### RECORDS FOR THIS EXERCISE ###

(** * Propulsion test bench: sequencing, acquisition and logging

    A shallow embedding of the static-fire controller sketch (the
    [setup]/[loop] program with its helpers [initializeHX711],
    [initializeSD], [createNewSDfile], [hxCalibrate], [startCountdown],
    [countDown], [igniteMotor], [acquireData], [checkBurnComplete] and
    [endBurn]) together with the properties its design document states
    about it.

    Conventions of the embedding:
    - the sketch's globals and its two function-local [static] variables
      are the fields of one record, [State], threaded through every
      function in the order the statements run; an assignment is a
      [set_...] and a conditional assignment [if (c) x = e;] is written
      [set_x (if c then e else x s)];
    - [unsigned long] values are integers in [0, 2^32) and every
      subtraction or increment on them is written with [wrap]; [int]
      values are integers, with the overflow of the file-name counter made
      explicit;
    - [float] is a parameter of the development (class [Platform]); the
      target's IEEE-754 single precision is the instance [avr_binary32],
      exact rational arithmetic is the instance [exact_arith];
    - the outside world (operator switch, serial console, HX711 load cell,
      SD card) enters through explicit input records, one per pass of
      [loop]; the values returned by the library calls are inputs, the
      libraries themselves are not modelled;
    - time is the field [clock], a count of milliseconds that never
      wraps; it is advanced by [delay] and by the blocking load-cell
      calls only (serial and card traffic take no time); [millis] is
      [clock] reduced modulo 2^32;
    - of the serial output only the lines of fixed text are kept (without
      their leading line breaks); lines that print measured values are
      left out;
    - a file is the list of lines printed to it; the fixed decimal
      rendering of the values and the buffering between [print] and
      [flush] are not modelled. *)

From Stdlib Require Import ZArith QArith Qcanon Lia SpecFloat Sorted.
From stdpp Require Import base tactics numbers option list strings gmap pretty.

Local Open Scope Z_scope.

(** ** The target platform: float arithmetic and the range of [int] *)

Class Platform (F : Type) : Type := {
  fadd : F -> F -> F;
  fsub : F -> F -> F;
  fmul : F -> F -> F;
  fdiv : F -> F -> F;
  fltb : F -> F -> bool;            (* x < y *)
  fleb : F -> F -> bool;            (* x <= y *)
  of_ulong : Z -> F;                (* conversion of an integer to float *)
  INT_MAX : Z;                      (* largest value of a signed int *)
  INT_MAX_min : 32767 <= INT_MAX;   (* 16-bit int on AVR, wider elsewhere *)
  (* an elapsed time of zero milliseconds gives a dt that the guard
     [dt <= 0] of acquireData rejects *)
  zero_dt_rejected :
    fleb (fdiv (of_ulong 0) (of_ulong 1000)) (of_ulong 0) = true
}.

(** IEEE-754 binary32 (24-bit significand, exponent bound 128), rounding to
    nearest even, as specified by the standard library's [SpecFloat]. *)
Definition binary32 : Type := spec_float.

Definition b32_of_Z (z : Z) : binary32 := binary_normalize 24 128 z 0 false.
(** * pdfsmarteditor: the document session manager of [api/deps.py] and
    [api/storage.py]

    A shallow embedding of the session lifecycle (create, resolve, persist,
    delete, reap) over an explicit world: the file system, the [sessions]
    table of the SQLite store, the in-process [sessions] dictionary and the
    heap of [DocumentManager] objects.  Python exceptions are results of an
    error-and-state monad; the effects that happened before a [raise] stay in
    the world the monad returns.

    What the code cannot decide is left to the environment, and every
    statement below holds for every environment: the random bytes of
    [uuid4], the clock, whether the content area accepts the copied upload,
    how a PyMuPDF save ends, whether an [INSERT] into the store fails,
    whether the unlink of a stale content file by the reaper is refused
    (the one unlink whose failure the code catches and survives).
    A path holds a regular file or nothing; the other unlinks and the
    renames of a file that is there succeed, and so do the reads, deletes
    and updates of the store. Paths are POSIX paths. *)

From Stdlib Require Import ZArith Lia Ascii String.
From stdpp Require Import base option list gmap strings fin_maps.

Local Open Scope Z_scope.

(** ** Strings as Python uses them here *)

Module Str.

Definition chars (s : string) : list ascii := list_ascii_of_string s.

Definition sep : ascii := "/"%char.

(** [s.rfind(c)]: index of the last occurrence, [-1] when there is none. *)
Fixpoint rfind_from (c : ascii) (s : string) (i acc : Z) : Z :=
  match s with
  | EmptyString => acc
  | String a s' => rfind_from c s' (i + 1) (if Ascii.eqb a c then i else acc)
  end.

Definition rfind (c : ascii) (s : string) : Z := rfind_from c s 0 (-1).
Lemma win_lookup a off k i :
  0 <= off -> 0 <= k -> off <= Z.of_nat i < off + k ->
  win a off k !! (i - Z.to_nat off)%nat = a !! i.
Proof.
  intros. unfold win. rewrite lookup_take_lt by lia. rewrite lookup_drop. f_equal. lia.
Qed.

(** Lists of the same length that agree on a cover of their indices are equal. *)
Lemma windows_cover (ws : list (Z * Z)) (a b : bytes) :
  length a = length b ->
  Forall (fun w => 0 <= w.1 /\ 0 <= w.2 /\ win a w.1 w.2 = win b w.1 w.2) ws ->
  (forall i, (i < length a)%nat -> Exists (fun w => w.1 <= Z.of_nat i < w.1 + w.2) ws) ->
  a = b.
Proof.
  intros Hl Hw Hc. apply list_eq. intros i.
  destruct (decide (i < length a)%nat) as [Hi|Hi].
  - specialize (Hc i Hi). apply Exists_exists in Hc as (w & Hin & Hr).
    rewrite Forall_forall in Hw. destruct (Hw w Hin) as (? & ? & E).
    rewrite <- (win_lookup a w.1 w.2), <- (win_lookup b w.1 w.2), E by lia. done.
  - rewrite !lookup_ge_None_2 by lia. done.
Qed.

Lemma ld_diff_spec k a b off :
  Forall is_byte a -> Forall is_byte b -> length a = length b ->
  0 <= off -> 0 <= k -> off + k <= Z.of_nat (length a) ->
  exists d, ld_diff k a b off = Some d /\ 0 <= d /\
    (d =? 0) = bool_decide (win a off k = win b off k).
Proof.
  intros Ha Hb Hl Ho Hk Hr. unfold ld_diff, ld.
  rewrite !mem_read_Some by lia. cbn [fmap option_fmap option_map mbind option_bind].
  eexists. split; [done|]. fold (win a off k) (win b off k).
  assert (Forall is_byte (win a off k)) by (unfold win; auto with tomo).
  assert (Forall is_byte (win b off k)) by (unfold win; auto with tomo).
  split.
  - apply lxor_nonneg; by apply le_load_bound.
  - apply le_load_xor_0; try done. unfold win. rewrite !length_take, !length_drop. lia.
Qed.

Lemma byte_eq_at_spec a b i :
  length a = length b -> 0 <= i < Z.of_nat (length a) ->
  byte_eq_at a b i = Some (bool_decide (win a i 1 = win b i 1)).
Proof.
  intros Hl Hi. unfold byte_eq_at, mem_get. rewrite (proj2 (Z.leb_le 0 i)) by lia.
  destruct (lookup_lt_is_Some_2 a (Z.to_nat i)) as [x Hx]; [lia|].
  destruct (lookup_lt_is_Some_2 b (Z.to_nat i)) as [y Hy]; [lia|].
  rewrite Hx, Hy. cbn. f_equal. unfold win. change (Z.to_nat 1) with 1%nat.
  rewrite (drop_S a _ _ Hx), (drop_S b _ _ Hy). cbn.
  destruct (x =? y) eqn:E; zcmp; [subst; by rewrite bool_decide_eq_true_2|].
  rewrite bool_decide_eq_false_2; [done|]. congruence.
Qed.

(** The boolean answer of a windowed comparison. *)
Lemma windows_answer (ws : list (Z * Z)) (a b : bytes) (r : bool) :
  length a = length b ->
  Forall (fun w => 0 <= w.1 /\ 0 <= w.2) ws ->
  (forall i, (i < length a)%nat -> Exists (fun w => w.1 <= Z.of_nat i < w.1 + w.2) ws) ->
  r = forallb (fun w => bool_decide (win a w.1 w.2 = win b w.1 w.2)) ws ->
  r = bool_decide (a = b).
Proof.
  intros Hl Hw Hc ->. case_bool_decide as E.
  - subst. apply forallb_forall. intros. by apply bool_decide_eq_true_2.
  - apply not_true_iff_false. intros Hf. rewrite forallb_forall in Hf.
    apply E, (windows_cover ws); [done| |done].
    rewrite Forall_forall in *. intros w Hin. destruct (Hw w Hin).
    split_and!; try done. apply list_elem_of_In in Hin. specialize (Hf w Hin).
    by apply bool_decide_eq_true_1 in Hf.
Qed.

Ltac cover_tac :=
  intros i Hi; repeat (rewrite Exists_cons; cbn [fst snd]); rewrite Exists_nil; lia.

Ltac ld_step off :=
  match goal with
  | |- context [ld_diff ?k ?a ?b off] =>
      let d := fresh "d" in let E := fresh "E" in let Hd := fresh "Hd" in let W := fresh "W" in
      destruct (ld_diff_spec k a b off) as (d & E & Hd & W); [done|done|done|lia|lia|lia|];
      rewrite E; cbn [mbind option_bind]; clear E
  end.
(* ===== verification/GrisuProof.v ===== *)
(** Grisu2 end to end: the cached powers of ten are correctly rounded, the search always lands
    in the digit loops' window, and the digits of every finite nonzero double lie strictly
    inside its rounding interval. *)
From Stdlib Require Import QArith Qpower Lqa.
From S2P Require Import Prelude Decimal Grisu GrisuCore.
#[local] Open Scope Z_scope.

(** * The table *)

(** 10^k lies within half a unit in the last place of f * 2^e, and f is normalized. *)
Definition pow_row_ok (p : CachedPow) : Prop :=
  9223372036854775808 <= cp_f p < 18446744073709551616 /\
  (inject_Z (2 * cp_f p - 1) * 2 ^ cp_e p <= 2 * 10 ^ cp_k p)%Q /\
  (2 * 10 ^ cp_k p <= inject_Z (2 * cp_f p + 1) * 2 ^ cp_e p)%Q.

Definition pow_row_okb (p : CachedPow) : bool :=
  (9223372036854775808 <=? cp_f p) && (cp_f p <? 18446744073709551616) &&
  Qle_bool (inject_Z (2 * cp_f p - 1) * 2 ^ cp_e p) (2 * 10 ^ cp_k p) &&
  Qle_bool (2 * 10 ^ cp_k p) (inject_Z (2 * cp_f p + 1) * 2 ^ cp_e p) &&
  (-348 <=? cp_k p) && (cp_k p <=? 340).

Lemma kPow10_okb : forallb pow_row_okb kPow10 = true.
Proof. vm_compute. reflexivity. Qed.

Lemma kPow10_row i p :
  kPow10 !! i = Some p -> pow_row_ok p /\ -348 <= cp_k p <= 340.
Proof.
  intros Hi. pose proof kPow10_okb as H. rewrite forallb_forall in H.
  specialize (H p). assert (pow_row_okb p = true) as Hp.
  { apply H, list_elem_of_In, list_elem_of_lookup. eauto. }
  unfold pow_row_okb in Hp. zcmp. unfold pow_row_ok.
  split_and!; try lia; by apply Qle_bool_iff.
Qed.

(** * The search *)
Definition index_okb (x : Z) : bool :=
  match cached_pow_index x with
  | Some i =>
      match kPow10 !! Z.to_nat i with
      | Some p => (-60 <=? x + cp_e p + 64) && (x + cp_e p + 64 <=? -32)
      | None => false
      end
  | None => false
  end.

Lemma index_okb_range :
  forallb (fun n => index_okb (Z.of_nat n - 1137)) (seq 0 2098) = true.
Proof. vm_compute. reflexivity. Qed.

#[local] Opaque cached_pow_index kPow10.
Lemma match_Some {A} (o : option A) (f : A -> bool) :
  match o with Some a => f a | None => false end = true -> exists a, o = Some a /\ f a = true.
Proof. destruct o; [eauto|done]. Qed.
(* ===== verification/NumText.v ===== *)
(** numeric.h outside namespace dtoa: the wire text of a double, and the float grammars.

    A double is its 64-bit pattern.  [read_decimal] is a reference reader of decimal text; the
    text of every finite nonzero double reads back as a number strictly inside that double's
    rounding interval. *)
From Stdlib Require Import QArith Qpower Lqa.
From S2P Require Import Prelude Decimal Grisu GrisuCore GrisuProof.
#[local] Open Scope Z_scope.

(** * Classification of the bit pattern *)
Definition dbl_exp (bits : Z) : Z := Z.land (Z.shiftr bits 52) 2047.
Definition dbl_man (bits : Z) : Z := Z.land bits (2 ^ 52 - 1).
Definition dbl_neg (bits : Z) : bool := 9223372036854775808 <=? bits.
Definition dbl_abs (bits : Z) : Z := if dbl_neg bits then bits - 9223372036854775808 else bits.
Definition isnan (bits : Z) : bool := 9218868437227405312 <? dbl_abs bits.
Definition isinf (bits : Z) : bool := dbl_abs bits =? 9218868437227405312.
Definition iszero (bits : Z) : bool := dbl_abs bits =? 0.

(** [static_cast<long long>(value)] of the magnitude, when it has no fractional part: the
    truncation is a double itself, so converting it back compares equal exactly then. *)
Definition dbl_integral (bits : Z) : option Z :=
  let w := fp_of_bits (dbl_abs bits) in
  if 0 <=? fp_e w then Some (fp_f w * 2 ^ fp_e w)
  else if fp_f w mod 2 ^ (- fp_e w) =? 0 then Some (fp_f w / 2 ^ (- fp_e w)) else None.

Definition kDoubleTextMax : Z := 40.
Definition kIntegralBound : Z := 4611686018427387904.

(** * The wire text *)
Definition zeros (n : Z) : bytes := replicate (Z.to_nat n) 48.

(** The digit string placed by redis's fixed/scientific rule. *)
Definition place_digits (digits : bytes) (k : Z) : option bytes :=
  let ndigits := Z.of_nat (length digits) in
  let decimal_exponent := k + ndigits - 1 in
  let magnitude := if decimal_exponent <? 0 then - decimal_exponent else decimal_exponent in
  if (0 <=? k) && (magnitude <? ndigits + 7) then Some (digits ++ zeros k)
  else if (k <? 0) && ((-7 <? k) || (magnitude <? 4)) then
    let offset := ndigits + k in
    if offset <=? 0 then Some ([48; 46] ++ zeros (- offset) ++ digits)
    else Some (take (Z.to_nat offset) digits ++ [46] ++ drop (Z.to_nat offset) digits)
  else
    exp ← u64_digits (u64 magnitude);
    d0 ← head digits;
    Some ([d0] ++ (if 1 <? ndigits then [46] ++ drop 1 digits else []) ++
          [101; if decimal_exponent <? 0 then 45 else 43] ++ exp).

Definition redis_double_text (bits : Z) : option bytes :=
  if isnan bits then Some (str "nan")
  else if isinf bits then Some (if dbl_neg bits then str "-inf" else str "inf")
  else if iszero bits then Some (if dbl_neg bits then str "-0" else str "0")
  else
    let sign := if dbl_neg bits then [45] else [] in
    let general :=
      '(digits, k) ← grisu2_digits (dbl_abs bits);
      t ← place_digits digits k; Some (sign ++ t) in
    match dbl_integral bits with
    | Some magnitude =>
        if magnitude <=? kIntegralBound then
          ds ← u64_digits magnitude; Some (sign ++ ds)
        else general
    | None => general
    end.

(** * The float grammars

    [strtod] is the C library's: applied to the bytes before the terminator it gives the
    value's bit pattern, the number of bytes consumed and whether it reported ERANGE. *)
Definition isspace (c : Z) : bool := ((9 <=? c) && (c <=? 13)) || (c =? 32).

Fixpoint cstring (s : bytes) : bytes :=
  match s with
  | [] => []
  | c :: s => if c =? 0 then [] else c :: cstring s
  end.

Section Grammars.
Context (strtod : bytes -> Z * Z * bool).

Definition parse_double_strict (s : bytes) : option Z :=
  match s with
  | [] => None
  | c :: _ =>
      if isspace c then None
      else
        let '(value, consumed, erange) := strtod (cstring s) in
        if negb (consumed =? Z.of_nat (length s)) then None
        else if erange && (isinf value || iszero value) then None
        else if isnan value then None
        else Some value
  end.

(** [*end] of the terminated copy. *)
Definition end_byte (s : bytes) (consumed : Z) : Z :=
  default 0 ((s ++ [0]) !! Z.to_nat consumed).

Definition parse_double_lenient (s : bytes) : option Z :=
  let '(value, consumed, _) := strtod (cstring s) in
  if negb (end_byte s consumed =? 0) || isnan value then None else Some value.

Definition parse_double_sortable (s : bytes) : option Z :=
  let '(value, consumed, erange) := strtod (cstring s) in
  if negb (end_byte s consumed =? 0) || erange || isnan value then None else Some value.
End Grammars.

(** * Reference reader of decimal text *)
Definition is_digitb (c : Z) : bool := (48 <=? c) && (c <=? 57).
Fixpoint span_digits (l : bytes) : bytes * bytes :=
  match l with
  | c :: l' => if is_digitb c then let '(ds, r) := span_digits l' in (c :: ds, r) else ([], l)
  | [] => ([], [])
  end.

Definition read_exponent (l : bytes) : option Z :=
  match l with
  | [] => Some 0
  | e :: s :: l =>
      if negb (e =? 101) then None
      else match span_digits l with
           | (ds, []) => if s =? 45 then Some (- dec_value ds)
                         else if s =? 43 then Some (dec_value ds) else None
           | _ => None
           end
  | _ => None
  end.

Definition read_unsigned (l : bytes) : option Q :=
  let '(ip, r) := span_digits l in
  let '(fr, r) := match r with 46 :: r' => span_digits r' | _ => ([], r) end in
  match ip with
  | [] => None
  | _ => e ← read_exponent r;
         Some (inject_Z (dec_value (ip ++ fr)) * 10 ^ (e - Z.of_nat (length fr)))%Q
  end.

Definition read_decimal (l : bytes) : option Q :=
  match l with
  | 45 :: l => q ← read_unsigned l; Some (- q)%Q
  | _ => read_unsigned l
  end.

(** * Lemmas: reading digits *)
Lemma fold_dec_app ds v :
  fold_left dec_step ds v = v * 10 ^ Z.of_nat (length ds) + dec_value ds.
Proof.
  revert v. unfold dec_value. induction ds as [|c ds IH]; intros v; cbn [fold_left length]; [cbn; lia|].
  rewrite (IH (dec_step v c)), (IH (dec_step 0 c)), Nat2Z.inj_succ, Z.pow_succ_r by lia.
  unfold dec_step. lia.
Qed.
Lemma dec_value_app a b :
  dec_value (a ++ b) = dec_value a * 10 ^ Z.of_nat (length b) + dec_value b.
Proof. unfold dec_value at 1. rewrite fold_left_app. apply fold_dec_app. Qed.

Lemma zeros_spec n :
  Forall is_digit (zeros n) /\ dec_value (zeros n) = 0 /\ length (zeros n) = Z.to_nat n.
Proof.
  unfold zeros. rewrite length_replicate. split_and!; [|
    |done].
  - apply Forall_replicate. unfold is_digit. lia.
  - induction (Z.to_nat n) as [|m IH]; [done|]. cbn [replicate].
    change (48 :: replicate m 48) with ([48] ++ replicate m 48).
    rewrite dec_value_app, IH. change (dec_value [48]) with 0. lia.
Qed.

Lemma is_digitb_spec c : is_digit c -> is_digitb c = true.
Proof. unfold is_digit, is_digitb. intros. apply andb_true_iff. rewrite !Z.leb_le. lia. Qed.

Lemma span_digits_app ds r :
  Forall is_digit ds -> (forall c, head r = Some c -> is_digitb c = false) ->
  span_digits (ds ++ r) = (ds, r).
Proof.
  intros H Hr. induction H as [|c ds Hc H IH]; cbn.
  - destruct r as [|c r]; [done|]. cbn. by rewrite (Hr c).
  - by rewrite is_digitb_spec, IH.
Qed.
Lemma span_digits_all ds : Forall is_digit ds -> span_digits ds = (ds, []).
Proof. intros H. rewrite <- (app_nil_r ds) at 1. by apply span_digits_app. Qed.

(** An exponent suffix: empty, or [e], a sign and digits. *)
Definition exp_suffix (neg : bool) (ds : bytes) : bytes := [101; if neg then 45 else 43] ++ ds.

Lemma read_exp_suffix (neg : bool) ds :
  Forall is_digit ds ->
  read_exponent (exp_suffix neg ds) = Some (if neg then - dec_value ds else dec_value ds).
Proof. intros H. cbn. rewrite span_digits_all by done. by destruct neg. Qed.

(** Text with a point, and text without one. *)
Lemma read_unsigned_point ip fr r e :
  ip <> [] -> Forall is_digit ip -> Forall is_digit fr ->
  read_exponent r = Some e -> (forall c, head r = Some c -> c = 101) ->
  read_unsigned (ip ++ 46 :: fr ++ r) =
    Some (inject_Z (dec_value (ip ++ fr)) * 10 ^ (e - Z.of_nat (length fr)))%Q.
Proof.
  intros Hne Hip Hfr He Hr. unfold read_unsigned.
  rewrite span_digits_app; [|done|by intros c [= <-]].
  rewrite span_digits_app; [|done|by intros c Hc; rewrite (Hr c Hc)].
  destruct ip; [done|]. by rewrite He.
Qed.
Lemma read_unsigned_plain ip r e :
  ip <> [] -> Forall is_digit ip ->
  read_exponent r = Some e -> (forall c, head r = Some c -> c = 101) ->
  read_unsigned (ip ++ r) = Some (inject_Z (dec_value ip) * 10 ^ e)%Q.
Proof.
  intros Hne Hip He Hr. unfold read_unsigned.
  rewrite span_digits_app; [|done|by intros c Hc; rewrite (Hr c Hc)].
  destruct r as [|c r].
  - destruct ip; [done|]. rewrite He, app_nil_r. cbn [mbind option_bind length].
    by rewrite Z.sub_0_r.
  - rewrite (Hr c eq_refl). rewrite (Hr c eq_refl) in He.
    destruct ip; [done|]. rewrite He, app_nil_r. cbn [mbind option_bind length].
    by rewrite Z.sub_0_r.
Qed.

Lemma u64_digits_spec v :
  0 <= v < 18446744073709551616 ->
  exists ds, u64_digits v = Some ds /\ canonical ds v /\ (length ds <= 20)%nat.
Proof. apply u64_to_dec_spec. Qed.

(** The canonical text of a number below 10^n has at most n digits. *)
Lemma canonical_length ds v n :
  canonical ds v -> 1 <= n -> v < 10 ^ n -> Z.of_nat (length ds) <= n.
Proof.
  intros (Hd & Hv & Hne & Hz) Hn Hlt. destruct ds as [|c ds]; [done|].
  destruct (decide (c = 48)) as [->|Hc].
  - rewrite (Hz ds eq_refl). cbn. lia.
  - destruct (decide (Z.of_nat (length (c :: ds)) <= n)) as [|Hgt]; [done|]. exfalso.
    inversion Hd as [|?? Hc' Hd']; subst. unfold is_digit in Hc'.
    change (c :: ds) with ([c] ++ ds) in Hlt. rewrite dec_value_app in Hlt. cbn [length] in Hgt.
    assert (0 <= dec_value ds) by (by apply dec_value_nonneg).
    assert (10 ^ n <= 10 ^ Z.of_nat (length ds)) by (apply Z.pow_le_mono_r; lia).
    assert (1 <= dec_value [c]) by (cbn; unfold dec_step; lia). nia.
Qed.

Lemma inject_Z_pow10 k : 0 <= k -> (inject_Z (10 ^ k) == 10 ^ k)%Q.
Proof. intros. by rewrite Zpower_Qpower. Qed.

(** What a placement of the digit string D with exponent k has to be. *)
Definition reads_as (t : bytes) (q : Q) : Prop :=
  exists q', read_unsigned t = Some q' /\ (q' == q)%Q.

Lemma place_plain digits k :
  Forall is_digit digits -> digits <> [] -> 0 <= k ->
  reads_as (digits ++ zeros k) (inject_Z (dec_value digits) * 10 ^ k).
Proof.
  intros Hd Hne Hk. destruct (zeros_spec k) as (Hz & Hz0 & Hzl). eexists. split.
  - rewrite <- (app_nil_r (digits ++ zeros k)).
    apply (read_unsigned_plain (digits ++ zeros k) [] 0); [by destruct digits|by apply Forall_app_2|done|done].
  - rewrite dec_value_app, Hz0, Hzl, Z.add_0_r, inject_Z_mult, Z2Nat.id, inject_Z_pow10 by done.
    cbn [Qpower]. ring.
Qed.

Lemma place_small digits k :
  Forall is_digit digits -> Z.of_nat (length digits) + k <= 0 ->
  reads_as ([48; 46] ++ zeros (- (Z.of_nat (length digits) + k)) ++ digits)
    (inject_Z (dec_value digits) * 10 ^ k).
Proof.
  intros Hd Hk. destruct (zeros_spec (- (Z.of_nat (length digits) + k))) as (Hz & Hz0 & Hzl).
  eexists. split.
  - rewrite <- (app_nil_r (_ ++ digits)).
    apply (read_unsigned_point [48] (zeros _ ++ digits) [] 0); [done| |by apply Forall_app_2|done|done].
    constructor; [unfold is_digit; lia|constructor].
  - rewrite !dec_value_app, Hz0. change (dec_value [48]) with 0.
    rewrite length_app, Hzl. rewrite !Z.mul_0_l, !Z.add_0_l.
    by replace (0 - _) with k by lia.
Qed.

Lemma place_inside digits k :
  Forall is_digit digits -> k < 0 -> 0 < Z.of_nat (length digits) + k ->
  let n := Z.to_nat (Z.of_nat (length digits) + k) in
  reads_as (take n digits ++ [46] ++ drop n digits) (inject_Z (dec_value digits) * 10 ^ k).
Proof.
  intros Hd Hk Ho n. eexists. split.
  - rewrite <- (app_nil_r (drop n digits)).
    apply (read_unsigned_point (take n digits) (drop n digits) [] 0);
      [|by apply Forall_take|by apply Forall_drop|done|done].
    intros E%(f_equal length). rewrite length_take in E. cbn in E. lia.
  - rewrite take_drop, length_drop. by replace (0 - _) with k by lia.
Qed.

###

• **WHAT THE TASK REQUIRES**
What you return should be exactly the lines above, starting at the one with "assert (1 <= dec_value" and ending at the one with "let n := Z.to_nat", and nothing else.

• **ANSWER SPACE**
    assert (1 <= dec_value [c]) by (cbn; unfold dec_step; lia). nia.
Qed.

Lemma inject_Z_pow10 k : 0 <= k -> (inject_Z (10 ^ k) == 10 ^ k)%Q.
Proof. intros. by rewrite Zpower_Qpower. Qed.

(** What a placement of the digit string D with exponent k has to be. *)
Definition reads_as (t : bytes) (q : Q) : Prop :=
  exists q', read_unsigned t = Some q' /\ (q' == q)%Q.

Lemma place_plain digits k :
  Forall is_digit digits -> digits <> [] -> 0 <= k ->
  reads_as (digits ++ zeros k) (inject_Z (dec_value digits) * 10 ^ k).
Proof.
  intros Hd Hne Hk. destruct (zeros_spec k) as (Hz & Hz0 & Hzl). eexists. split.
  - rewrite <- (app_nil_r (digits ++ zeros k)).
    apply (read_unsigned_plain (digits ++ zeros k) [] 0); [by destruct digits|by apply Forall_app_2|done|done].
  - rewrite dec_value_app, Hz0, Hzl, Z.add_0_r, inject_Z_mult, Z2Nat.id, inject_Z_pow10 by done.
    cbn [Qpower]. ring.
Qed.

Lemma place_small digits k :
  Forall is_digit digits -> Z.of_nat (length digits) + k <= 0 ->
  reads_as ([48; 46] ++ zeros (- (Z.of_nat (length digits) + k)) ++ digits)
    (inject_Z (dec_value digits) * 10 ^ k).
Proof.
  intros Hd Hk. destruct (zeros_spec (- (Z.of_nat (length digits) + k))) as (Hz & Hz0 & Hzl).
  eexists. split.
  - rewrite <- (app_nil_r (_ ++ digits)).
    apply (read_unsigned_point [48] (zeros _ ++ digits) [] 0); [done| |by apply Forall_app_2|done|done].
    constructor; [unfold is_digit; lia|constructor].
  - rewrite !dec_value_app, Hz0. change (dec_value [48]) with 0.
    rewrite length_app, Hzl. rewrite !Z.mul_0_l, !Z.add_0_l.
    by replace (0 - _) with k by lia.
Qed.

Lemma place_inside digits k :
  Forall is_digit digits -> k < 0 -> 0 < Z.of_nat (length digits) + k ->
  let n := Z.to_nat (Z.of_nat (length digits) + k) in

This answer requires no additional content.